◆ **Instructions for the task**
Starting at the line containing "(** Saving a" and ending at the line containing "as (_ & _ & _ & Hp & _ & _ & _ & He).", print every line of the material below exactly, both ends included, and stop there.

◆ **Given entries**
==========

Lemma byPub_account id pub t users :
  account id pub t users -> pub <> "" -> exists u, byPub users pub = Some u /\ find_key id users = Some u.
Proof.
  intros [Hn (u & Hu & Hp & _) Ho] Hne. unfold byPub. rewrite bool_decide_eq_false_2 by done.
  destruct (List.find _ (rev users)) as [v|] eqn:E.
  - exists v. split; [done|]. assert (byPub users pub = Some v) as Hb
      by (unfold byPub; by rewrite bool_decide_eq_false_2).
    apply byPub_elem in Hb as [Hv Hk]. rewrite <- (Ho v Hv Hk). by apply (find_key_elem v).
  - exfalso. apply find_key_Some in Hu as [Hin _]. eapply find_none in E.
    + by rewrite bool_decide_eq_true_2 in E.
    + apply -> in_rev. by apply list_elem_of_In.
Qed.

(** Saving a user that holds another key leaves the account alone. *)
Lemma account_other id pub t users v :
  account id pub t users -> User_AWGPublicKey v <> pub -> User_ID v <> id -> account id pub t (upsert v users).
Proof.
  intros [Hn (u & Hu & Hp) Ho] Hv Hi. split.
  - by apply NoDup_keys_upsert.
  - exists u. split; [|done]. by rewrite find_upsert_ne.
  - intros x Hx Hk. apply elem_of_upsert in Hx as [-> | Hx]; [done|eauto].
Qed.

(** Saving the holder with other totals changes the account to them. *)
Lemma account_own id pub t t' users v :
  account id pub t users -> User_ID v = id -> User_AWGPublicKey v = pub -> User_MTProxySecret v = "" ->
  (User_AWGRxBytes v, User_AWGTxBytes v) = t' -> account id pub t' (upsert v users).
Proof.
  intros [Hn _ Ho] Hi Hp Hs Ht. split.
  - by apply NoDup_keys_upsert.
  - exists v. rewrite <- Hi. split; [exact (find_upsert_eq v users)|done].
  - intros x Hx Hk. apply elem_of_upsert in Hx as [-> | Hx]; [done|eauto].
Qed.

Lemma creditUser_fields rate now d u :
  let v := creditUser rate now d u in
  User_ID v = User_ID u /\ User_AWGPublicKey v = User_AWGPublicKey u /\ User_MTProxySecret v = User_MTProxySecret u /\
  (User_AWGRxBytes v, User_AWGTxBytes v) = (wrap64 (User_AWGRxBytes u + fst d), wrap64 (User_AWGTxBytes u + snd d)).
Proof. unfold creditUser. cbv zeta. by case_match. Qed.
Lemma chain_migration_keeps_witness :
  exists c' ps infos, migrateChainToLevels 0 exitBeforeTransit [] [] = (c', ps, infos) /\
    map ChainNode_ID (AllNodes c') = ["e"; "t"; "x"] /\ AllNodes c' ≡ₚ Chain_Nodes c' /\
    chainEntryPort c' "e" = chainEntryPort exitBeforeTransit "e".
Proof.
  destruct (migrateChainToLevels 0 exitBeforeTransit [] []) as [[c' ps] infos] eqn:E. exists c', ps, infos.
  assert (NoDup (map ChainNode_ID (Chain_Nodes exitBeforeTransit))) as Hnd by (apply (bool_decide_unpack _); vm_compute; exact I).
  assert (unmixed exitBeforeTransit) as Hu by (intros _; repeat constructor; done).
  pose proof (chain_migration_keeps 0 exitBeforeTransit [] [] c' ps infos eq_refl ltac:(discriminate) Hnd E)
    as (_ & _ & _ & Hp & _ & _ & _ & He).
  split; [reflexivity|]. split; [|split; [exact Hp|exact (proj1 (He 0%nat (legacyNode "e" "") eq_refl eq_refl) Hu)]].
  revert E. vm_compute. by intros [= <- _ _].
Defined.


(** A flat chain with both a positional and an explicit entry: before the
    migration both listen on the port of the chain, after it the second moves
    to the next one, while its materialised inbound keeps the old port. *)
Lemma mixed_entry_port_moves :
  let c := legacyChain [legacyNode "a" ""; legacyNode "b" "entry"] in
  let '(c', _, infos) := migrateChainToLevels 0 c [] [] in
  (chainEntryPort c "b", chainEntryPort c' "b") = (8443, 8444) /\
  map NodeInbound_Port (flat_map NodeInfo_Inbounds infos) = [8443; 8443].
Proof. vm_compute. done. Qed.

(** The identifier a legacy MTProxy user falls back to is not checked. *)
Lemma mtproxy_migration_duplicate :
  let user id := zeroUser <| User_ID := id |> in
  let sf := newStoreFile <| sf_Users := [user "m"; user "m_mtp"] |> <| sf_MtproxyUsers := [zeroMtproxyUser <| MtproxyUser_ID := "m" |>] |> in
  map User_ID (sf_Users (migrateMtproxyUsers sf)) = ["m"; "m_mtp"; "m_mtp"].
Proof. vm_compute. done. Qed.

(** At the current version the orphan clean-up works on a copy: the backup is
    taken, and the records stay on disk. *)
Lemma orphan_cleanup_not_persisted :
  let sf := newStoreFile <| sf_NodeInfos := [legacyInfo "gone" []] |> in
  let w := mkWorld (Some (Plain sf)) None None None [] None in
  migrateOnce true 0 w = Some (w <| w_preorphan := Some (Plain sf) |>).
Proof. vm_compute. done. Qed.

(** An exit listed before a transit node: the migrated chain is stored with its
    flat list and its levels in different orders. *)
Lemma migrated_chain_unsynced :
  let '(c', _, _) := migrateChainToLevels 0 exitBeforeTransit [] [] in
  map ChainNode_ID (Chain_Nodes c') = ["e"; "x"; "t"] /\ map ChainNode_ID (AllNodes c') = ["e"; "t"; "x"].
Proof. vm_compute. done. Qed.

==========

◆ **Completed task**
(** Saving a user that holds another key leaves the account alone. *)
Lemma account_other id pub t users v :
  account id pub t users -> User_AWGPublicKey v <> pub -> User_ID v <> id -> account id pub t (upsert v users).
Proof.
  intros [Hn (u & Hu & Hp) Ho] Hv Hi. split.
  - by apply NoDup_keys_upsert.
  - exists u. split; [|done]. by rewrite find_upsert_ne.
  - intros x Hx Hk. apply elem_of_upsert in Hx as [-> | Hx]; [done|eauto].
Qed.

(** Saving the holder with other totals changes the account to them. *)
Lemma account_own id pub t t' users v :
  account id pub t users -> User_ID v = id -> User_AWGPublicKey v = pub -> User_MTProxySecret v = "" ->
  (User_AWGRxBytes v, User_AWGTxBytes v) = t' -> account id pub t' (upsert v users).
Proof.
  intros [Hn _ Ho] Hi Hp Hs Ht. split.
  - by apply NoDup_keys_upsert.
  - exists v. rewrite <- Hi. split; [exact (find_upsert_eq v users)|done].
  - intros x Hx Hk. apply elem_of_upsert in Hx as [-> | Hx]; [done|eauto].
Qed.

Lemma creditUser_fields rate now d u :
  let v := creditUser rate now d u in
  User_ID v = User_ID u /\ User_AWGPublicKey v = User_AWGPublicKey u /\ User_MTProxySecret v = User_MTProxySecret u /\
  (User_AWGRxBytes v, User_AWGTxBytes v) = (wrap64 (User_AWGRxBytes u + fst d), wrap64 (User_AWGTxBytes u + snd d)).
Proof. unfold creditUser. cbv zeta. by case_match. Qed.
Lemma chain_migration_keeps_witness :
  exists c' ps infos, migrateChainToLevels 0 exitBeforeTransit [] [] = (c', ps, infos) /\
    map ChainNode_ID (AllNodes c') = ["e"; "t"; "x"] /\ AllNodes c' ≡ₚ Chain_Nodes c' /\
    chainEntryPort c' "e" = chainEntryPort exitBeforeTransit "e".
Proof.
  destruct (migrateChainToLevels 0 exitBeforeTransit [] []) as [[c' ps] infos] eqn:E. exists c', ps, infos.
  assert (NoDup (map ChainNode_ID (Chain_Nodes exitBeforeTransit))) as Hnd by (apply (bool_decide_unpack _); vm_compute; exact I).
  assert (unmixed exitBeforeTransit) as Hu by (intros _; repeat constructor; done).
  pose proof (chain_migration_keeps 0 exitBeforeTransit [] [] c' ps infos eq_refl ltac:(discriminate) Hnd E)
    as (_ & _ & _ & Hp & _ & _ & _ & He).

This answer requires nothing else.